El debate surgió tras la difusión de videos en los que la actriz aparece recomendando la llamada sueroterapia, un procedimiento que consiste en la aplicación intravenosa de vitaminas. Aunque el material no es reciente, volvió a viralizarse debido a los acontecimientos registrados en Hermosillo, Sonora.
La controversia se intensificó debido a que, en ese estado, autoridades investigan la muerte de al menos ocho personas presuntamente relacionadas con la aplicación de sueros vitaminados en una clínica privada, lo que ha encendido alertas sobre su uso y regulación.

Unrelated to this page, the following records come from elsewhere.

(** * User Engagement Dashboard: a shallow embedding of the pipeline

    The program is one straight-line script, [user_engagement_dashboard.py]:
    load a CSV, normalise the column names, impute the known numeric columns
    with their means, drop duplicate rows, filter by the selected courses,
    aggregate per course, draw the charts and print the insights.

    Modelling conventions.
    - A cell is missing ([VNaN]), a number ([VNum], an exact rational
      standing for the float the library holds) or a string ([VStr]).
    - A [DataFrame] is its list of column labels and its list of rows; the
      row index labels are not modelled.  A Series is the list of its values;
      the result of a group-by is a list of (key, value) entries.
    - A Python exception ends the script; fallible steps return [option] and
      [None] stands for the exception named in the comment.
    - Library calls follow the documented behaviour of pandas (before
      copy-on-write, where the in-place [fillna] of a selected column writes
      through to the frame, as the script's comment intends) and matplotlib.
    - The labels of a frame are taken to be pairwise distinct, as the CSV
      reader delivers them, so that [df[name]] is one column; the renaming
      of step 2 can make two labels collide, and the statements that follow
      a raw frame through the script (the imputation, the charts, the
      default run) ask for labels that stay distinct.
    - The library's default sort is not stable.  The model has to place
      equal keys somehow; the general statements about sorted results do
      not rest on where it places them.
    - Characters are the code points below 256. *)

From Stdlib Require Import List String Ascii Bool Arith Lia ZArith QArith.
From Stdlib Require Import Qabs Lqa.
From Stdlib Require Import Sorted Permutation SetoidList SetoidPermutation.
Import ListNotations.

Local Open Scope string_scope.
Local Open Scope list_scope.

(** ** Python strings: [str.strip] and [str.lower] *)

(** [str.isspace] on one character: TAB, LF, VT, FF, CR, the separators
    1C..1F, SPACE, NEL (85) and NBSP (A0). *)
Definition is_space (c : ascii) : bool :=
  let n := nat_of_ascii c in
  (((9 <=? n) && (n <=? 13)) || ((28 <=? n) && (n <=? 32))
   || (n =? 133) || (n =? 160))%nat.

(** [str.lower] on one character: A..Z, and the upper-case letters C0..DE
    except the multiplication sign D7, move up by 32. *)
Definition lower_char (c : ascii) : ascii :=
  let n := nat_of_ascii c in
  if (((65 <=? n) && (n <=? 90))
      || ((192 <=? n) && (n <=? 222) && negb (n =? 215)))%nat
  then ascii_of_nat (n + 32)%nat else c.

Fixpoint lower (s : string) : string :=
  match s with
  | EmptyString => EmptyString
  | String c s' => String (lower_char c) (lower s')
  end.

Fixpoint lstrip (s : string) : string :=
  match s with
  | EmptyString => EmptyString
  | String c s' => if is_space c then lstrip s' else s
  end.

Fixpoint rstrip (s : string) : string :=
  match s with
  | EmptyString => EmptyString
  | String c s' =>
      match rstrip s' with
      | EmptyString => if is_space c then EmptyString else String c EmptyString
      | r => String c r
      end
  end.

Definition strip (s : string) : string := rstrip (lstrip s).

(** ** Cells, rows and frames *)

Inductive value : Type :=
| VNaN
| VNum (q : Q)
| VStr (s : string).

Definition row := list value.

Record DataFrame : Type := mkDF {
  columns : list string;
  rows : list row
}.

(** Equality of cells as the library's hash tables see it ([duplicated],
    [unique], [isin], group keys): a missing cell equals a missing cell,
    numbers compare by value. *)
Definition value_eqb (a b : value) : bool :=
  match a, b with
  | VNaN, VNaN => true
  | VNum p, VNum q => Qeq_bool p q
  | VStr s, VStr t => String.eqb s t
  | _, _ => false
  end.

Inductive value_eq : value -> value -> Prop :=
| veq_nan : value_eq VNaN VNaN
| veq_num p q : p == q -> value_eq (VNum p) (VNum q)
| veq_str s : value_eq (VStr s) (VStr s).

Fixpoint row_eqb (r1 r2 : row) : bool :=
  match r1, r2 with
  | [], [] => true
  | a :: r1', b :: r2' => value_eqb a b && row_eqb r1' r2'
  | _, _ => false
  end.

Definition row_eq : row -> row -> Prop := Forall2 value_eq.

Definition is_missing (v : value) : bool :=
  match v with VNaN => true | _ => false end.

Definition is_numeric (v : value) : bool :=
  match v with VStr _ => false | _ => true end.

(** ** The pandas operations the script calls *)

Fixpoint index_of (name : string) (cols : list string) : option nat :=
  match cols with
  | [] => None
  | c :: cs =>
      if String.eqb name c then Some 0%nat
      else option_map S (index_of name cs)
  end.

Definition in_columns (name : string) (df : DataFrame) : bool :=
  existsb (String.eqb name) (columns df).

Definition cell (i : nat) (r : row) : value := nth i r VNaN.

Definition column_at (i : nat) (df : DataFrame) : list value :=
  map (cell i) (rows df).

(** [df[name]]: the Series of one column; [None] is KeyError.  The
    look-up is that of a label that occurs once.  Under a label that occurs
    twice the library selects a frame of two columns, not a Series, and
    the calls that follow behave differently; the model then takes the
    first of the columns, and the statements that run the script on a raw
    frame assume labels that stay distinct. *)
Definition getitem (df : DataFrame) (name : string) : option (list value) :=
  option_map (fun i => column_at i df) (index_of name (columns df)).

(** [df.rename(columns=f, inplace=True)] *)
Definition rename (f : string -> string) (df : DataFrame) : DataFrame :=
  mkDF (map f (columns df)) (rows df).

(** The numbers of a Series, missing cells skipped; [None] is the TypeError
    raised on a string cell. *)
Fixpoint numbers (s : list value) : option (list Q) :=
  match s with
  | [] => Some []
  | VNaN :: s' => numbers s'
  | VNum q :: s' => option_map (cons q) (numbers s')
  | VStr _ :: _ => None
  end.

Usuarios de redes sociales cuestionaron la responsabilidad de figuras públicas al promocionar este tipo de prácticas, especialmente cuando se presentan como tratamientos de bienestar sin advertir posibles riesgos. Las críticas se centraron en la influencia que pueden tener este tipo de contenidos en la población.
Ante la presión mediática, la actriz optó por eliminar algunos de los videos difundidos previamente, buscando frenar la polémica generada por su participación en la promoción de estos servicios.
Especialistas en salud han advertido que los sueros vitaminados no son procedimientos inofensivos, ya que su aplicación sin supervisión médica adecuada puede provocar complicaciones graves, incluyendo reacciones adversas o infecciones.
El caso ha reabierto el debate sobre la regulación de tratamientos alternativos y la responsabilidad de quienes los promueven, en un contexto donde la información en redes sociales puede influir directamente en decisiones relacionadas con la salud de las personas.